*** RECORDS ***

(** The swap index the shuffle draws for slot [i] of an array of [n]
    coordinates: the call of [RandomInt(0, i)] is the [(n-1-i)]-th. *)
Definition swap_index (RAND_MAX : Z) (rand : nat -> Z) (n i : nat) : Z :=
  RandomInt RAND_MAX rand (n - 1 - i) 0 (Z.of_nat i).

(** Every swap index drawn while an array of [n] is shuffled lies in
    [[0, i]]. *)
Definition draws_in_range (RAND_MAX : Z) (rand : nat -> Z) (n : nat) : Prop :=
  forall i, (0 < i < n)%nat -> 0 <= swap_index RAND_MAX rand n i <= Z.of_nat i.

Definition draws_in_rangeb (RAND_MAX : Z) (rand : nat -> Z) (n : nat) : bool :=
  forallb (fun i => (0 <=? swap_index RAND_MAX rand n i)
                    && (swap_index RAND_MAX rand n i <=? Z.of_nat i))
    (seq 1 (n - 1)).

(** A random source to run the program on: the sample [rand] of the C
    standard, [next = next * 1103515245 + 12345] on 32 bits from
    [next = 1], returning [(next / 65536) % 32768]. *)
Definition sample_RAND_MAX : Z := 32767.

Fixpoint sample_stream (n : nat) (next : Z) : list Z :=
  match n with
  | O => []
  | S n' =>
      let next := wrap32 (next * 1103515245 + 12345) in
      (next / 65536) mod 32768 :: sample_stream n' next
  end.

(** Its first 1200 values, computed once. *)
Definition sample_values : list Z := Eval vm_compute in sample_stream 1200 1.

Definition sample_rand (k : nat) : Z := nth k sample_values 0.

(** A 10x10 fully opaque canvas. *)
Definition opaque10 : list Z := replicate 200 255.

(** The alpha byte of a coordinate is 0xff. *)
Definition opaque_at (image : png_image) (pixels : list Z) (s : XY) : Prop :=
  pixels !! Z.to_nat ((XY.y s * width image + XY.x s) * 2 + 1) = Some 255.

(** Every two entries of a registry are more than [RADIUS] apart. *)
Definition isolated (reg : list XY) : Prop :=
  forall (a b : nat) p q, (a < b)%nat -> reg !! a = Some p -> reg !! b = Some q ->
    RADIUS * RADIUS < dist2 p q.

(** What the placement pass keeps true of the registry and the buffer. *)
Definition placed (image : png_image) (reg : list XY) (pixels : list Z) : Prop :=
  length pixels = Z.to_nat (PNG_IMAGE_SIZE image)
  /\ Forall (in_canvas image) reg
  /\ Forall (opaque_at image pixels) reg
  /\ isolated reg.

(** Two pixel buffers of one size with the same alpha bytes. *)
Definition same_alpha (pixels1 pixels2 : list Z) : Prop :=
  length pixels1 = length pixels2
  /\ forall n : nat, pixels1 !! (2 * n + 1)%nat = pixels2 !! (2 * n + 1)%nat.

(** No slot of the array [stars] holds a candidate that passes both tests
    on the buffer [pixels]. *)
Definition none_accepted (beyond : nat -> Z -> Z) (image : png_image)
    (pixels : list Z) (stars : list XY) : Prop :=
  forall i s, stars !! i = Some s -> accepts beyond image pixels i s = false.

Definition none_acceptedb (beyond : nat -> Z -> Z) (image : png_image)
    (pixels : list Z) (stars : list XY) : bool :=
  forallb (fun b => negb b) (imap (accepts beyond image pixels) stars).

(** The transparent 10x10 canvas with the single pixel (0,9) opaque. *)
Definition spotted10 : list Z := <[181%nat := 255]> blank10.

(** A 32x32 fully transparent canvas. *)
Definition image32 : png_image := {| width := 32; height := 32 |}.
Definition blank32 : list Z := replicate 2048 0.

(** Memory past the end of the buffer that reads as zero bytes, and as
    0xff bytes. *)
Definition zeros_beyond : nat -> Z -> Z := fun _ _ => 0.
Definition ones_beyond : nat -> Z -> Z := fun _ _ => 255.

(** The star that placement accepts on [blank10] with the sample random
    source, its canvas right after placement, and the same canvas after
    frame 10 was rendered on it. *)
Definition star67 : XY := XY.mk 6 7.
Definition fresh67 : list Z := DrawPixel image10 blank10 6 7.
Definition glittered67 : list Z := render image10 [star67] 10 fresh67.

(** ** Rounding to binary64

    The state of the right shift that rounding performs ([shr_record]: the
    mantissa so far, the round bit and the sticky bit) under the exponent
    [e] stands for a value that does not exceed the integer [B]. *)
Definition fits_below (B : Z) (mrs : shr_record) (e : Z) : Prop :=
  0 <= shr_m mrs
  /\ (e <= 0 ->
      shr_m mrs < B * 2 ^ (- e)
      \/ (shr_m mrs = B * 2 ^ (- e) /\ shr_r mrs = false /\ shr_s mrs = false)).

(** A random source whose every value lies in [[0, RAND_MAX]], as the C
    standard asks of [rand()]. *)
Definition rand_in_range (RAND_MAX : Z) (rand : nat -> Z) : Prop :=
  forall k, 0 <= rand k <= RAND_MAX.

(** ** Further notions for the statements *)

(** The offset of the gray byte of a coordinate; its alpha byte is next. *)
Definition pixel_offset (image : png_image) (q : XY) : Z :=
  (XY.y q * width image + XY.x q) * 2.

(** The alpha byte of a coordinate, when it is in the buffer. *)
Definition alpha_at (image : png_image) (pixels : list Z) (q : XY) : option Z :=
  pixels !! Z.to_nat (pixel_offset image q + 1).

(** The byte one iteration of the scan loads for an inspected coordinate. *)
Definition scanned_byte (read : Z -> Z) (image : png_image) (p : Z * Z) : Z :=
  read ((p.2 * width image + p.1) * 2 + 1).

(** A scan stops at the first byte that is not zero: with result 1 every
    inspected byte is zero, with result 0 the last one inspected is the
    only one that is not. *)
Definition stops_at_first_opaque (read : Z -> Z) (image : png_image)
    (r : list (Z * Z) * bool) : Prop :=
  if r.2 then forall p, p ∈ r.1 -> scanned_byte read image p = 0
  else exists front p, r.1 = front ++ [p]
         /\ scanned_byte read image p <> 0
         /\ forall p', p' ∈ front -> scanned_byte read image p' = 0.

(** The buffer after [DrawPixel] was called for each coordinate of a list. *)
Definition draw_all (image : png_image) (stars : list XY) (pixels : list Z)
    : list Z :=
  fold_left (fun px s => DrawPixel image px (XY.x s) (XY.y s)) stars pixels.

(** A pixel of the buffer that is not transparent. *)
Definition opaque_in (image : png_image) (pixels : list Z) (q : XY) : Prop :=
  exists a, alpha_at image pixels q = Some a /\ a <> 0.

(** Around every star of a registry, up to [RADIUS], every other pixel of
    the canvas is transparent. *)
Definition alone_in_radius (image : png_image) (pixels : list Z)
    (reg : list XY) : Prop :=
  forall s q, s ∈ reg -> in_canvas image q -> q <> s ->
    dist2 q s <= RADIUS * RADIUS -> alpha_at image pixels q = Some 0.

*** End of RECORDS ***

◆ WHAT NEEDS TO BE DONE: Type out the records again exactly, line for line.

◆ ANSWER BOX:
(** The swap index the shuffle draws for slot [i] of an array of [n]
    coordinates: the call of [RandomInt(0, i)] is the [(n-1-i)]-th. *)
Definition swap_index (RAND_MAX : Z) (rand : nat -> Z) (n i : nat) : Z :=
  RandomInt RAND_MAX rand (n - 1 - i) 0 (Z.of_nat i).

(** Every swap index drawn while an array of [n] is shuffled lies in
    [[0, i]]. *)
Definition draws_in_range (RAND_MAX : Z) (rand : nat -> Z) (n : nat) : Prop :=
  forall i, (0 < i < n)%nat -> 0 <= swap_index RAND_MAX rand n i <= Z.of_nat i.

Definition draws_in_rangeb (RAND_MAX : Z) (rand : nat -> Z) (n : nat) : bool :=
  forallb (fun i => (0 <=? swap_index RAND_MAX rand n i)
                    && (swap_index RAND_MAX rand n i <=? Z.of_nat i))
    (seq 1 (n - 1)).

(** A random source to run the program on: the sample [rand] of the C
    standard, [next = next * 1103515245 + 12345] on 32 bits from
    [next = 1], returning [(next / 65536) % 32768]. *)
Definition sample_RAND_MAX : Z := 32767.

Fixpoint sample_stream (n : nat) (next : Z) : list Z :=
  match n with
  | O => []
  | S n' =>
      let next := wrap32 (next * 1103515245 + 12345) in
      (next / 65536) mod 32768 :: sample_stream n' next
  end.

(** Its first 1200 values, computed once. *)
Definition sample_values : list Z := Eval vm_compute in sample_stream 1200 1.

Definition sample_rand (k : nat) : Z := nth k sample_values 0.

(** A 10x10 fully opaque canvas. *)
Definition opaque10 : list Z := replicate 200 255.

(** The alpha byte of a coordinate is 0xff. *)
Definition opaque_at (image : png_image) (pixels : list Z) (s : XY) : Prop :=
  pixels !! Z.to_nat ((XY.y s * width image + XY.x s) * 2 + 1) = Some 255.

(** Every two entries of a registry are more than [RADIUS] apart. *)
Definition isolated (reg : list XY) : Prop :=
  forall (a b : nat) p q, (a < b)%nat -> reg !! a = Some p -> reg !! b = Some q ->
    RADIUS * RADIUS < dist2 p q.

(** What the placement pass keeps true of the registry and the buffer. *)
Definition placed (image : png_image) (reg : list XY) (pixels : list Z) : Prop :=
  length pixels = Z.to_nat (PNG_IMAGE_SIZE image)
  /\ Forall (in_canvas image) reg
  /\ Forall (opaque_at image pixels) reg
  /\ isolated reg.

(** Two pixel buffers of one size with the same alpha bytes. *)
Definition same_alpha (pixels1 pixels2 : list Z) : Prop :=
  length pixels1 = length pixels2
  /\ forall n : nat, pixels1 !! (2 * n + 1)%nat = pixels2 !! (2 * n + 1)%nat.

(** No slot of the array [stars] holds a candidate that passes both tests
    on the buffer [pixels]. *)
Definition none_accepted (beyond : nat -> Z -> Z) (image : png_image)
    (pixels : list Z) (stars : list XY) : Prop :=
  forall i s, stars !! i = Some s -> accepts beyond image pixels i s = false.

Definition none_acceptedb (beyond : nat -> Z -> Z) (image : png_image)
    (pixels : list Z) (stars : list XY) : bool :=
  forallb (fun b => negb b) (imap (accepts beyond image pixels) stars).

(** The transparent 10x10 canvas with the single pixel (0,9) opaque. *)
Definition spotted10 : list Z := <[181%nat := 255]> blank10.

(** A 32x32 fully transparent canvas. *)
Definition image32 : png_image := {| width := 32; height := 32 |}.
Definition blank32 : list Z := replicate 2048 0.

(** Memory past the end of the buffer that reads as zero bytes, and as
    0xff bytes. *)
Definition zeros_beyond : nat -> Z -> Z := fun _ _ => 0.
Definition ones_beyond : nat -> Z -> Z := fun _ _ => 255.

(** The star that placement accepts on [blank10] with the sample random
    source, its canvas right after placement, and the same canvas after
    frame 10 was rendered on it. *)
Definition star67 : XY := XY.mk 6 7.
Definition fresh67 : list Z := DrawPixel image10 blank10 6 7.
Definition glittered67 : list Z := render image10 [star67] 10 fresh67.

(** ** Rounding to binary64

    The state of the right shift that rounding performs ([shr_record]: the
    mantissa so far, the round bit and the sticky bit) under the exponent
    [e] stands for a value that does not exceed the integer [B]. *)
Definition fits_below (B : Z) (mrs : shr_record) (e : Z) : Prop :=
  0 <= shr_m mrs
  /\ (e <= 0 ->
      shr_m mrs < B * 2 ^ (- e)
      \/ (shr_m mrs = B * 2 ^ (- e) /\ shr_r mrs = false /\ shr_s mrs = false)).

(** A random source whose every value lies in [[0, RAND_MAX]], as the C
    standard asks of [rand()]. *)
Definition rand_in_range (RAND_MAX : Z) (rand : nat -> Z) : Prop :=
  forall k, 0 <= rand k <= RAND_MAX.

(** ** Further notions for the statements *)

(** The offset of the gray byte of a coordinate; its alpha byte is next. *)
Definition pixel_offset (image : png_image) (q : XY) : Z :=
  (XY.y q * width image + XY.x q) * 2.

(** The alpha byte of a coordinate, when it is in the buffer. *)
Definition alpha_at (image : png_image) (pixels : list Z) (q : XY) : option Z :=
  pixels !! Z.to_nat (pixel_offset image q + 1).

(** The byte one iteration of the scan loads for an inspected coordinate. *)
Definition scanned_byte (read : Z -> Z) (image : png_image) (p : Z * Z) : Z :=
  read ((p.2 * width image + p.1) * 2 + 1).

(** A scan stops at the first byte that is not zero: with result 1 every
    inspected byte is zero, with result 0 the last one inspected is the
    only one that is not. *)
Definition stops_at_first_opaque (read : Z -> Z) (image : png_image)
    (r : list (Z * Z) * bool) : Prop :=
  if r.2 then forall p, p ∈ r.1 -> scanned_byte read image p = 0
  else exists front p, r.1 = front ++ [p]
         /\ scanned_byte read image p <> 0
         /\ forall p', p' ∈ front -> scanned_byte read image p' = 0.

(** The buffer after [DrawPixel] was called for each coordinate of a list. *)
Definition draw_all (image : png_image) (stars : list XY) (pixels : list Z)
    : list Z :=
  fold_left (fun px s => DrawPixel image px (XY.x s) (XY.y s)) stars pixels.

(** A pixel of the buffer that is not transparent. *)
Definition opaque_in (image : png_image) (pixels : list Z) (q : XY) : Prop :=
  exists a, alpha_at image pixels q = Some a /\ a <> 0.

(** Around every star of a registry, up to [RADIUS], every other pixel of
    the canvas is transparent. *)
Definition alone_in_radius (image : png_image) (pixels : list Z)
    (reg : list XY) : Prop :=
  forall s q, s ∈ reg -> in_canvas image q -> q <> s ->
    dist2 q s <= RADIUS * RADIUS -> alpha_at image pixels q = Some 0.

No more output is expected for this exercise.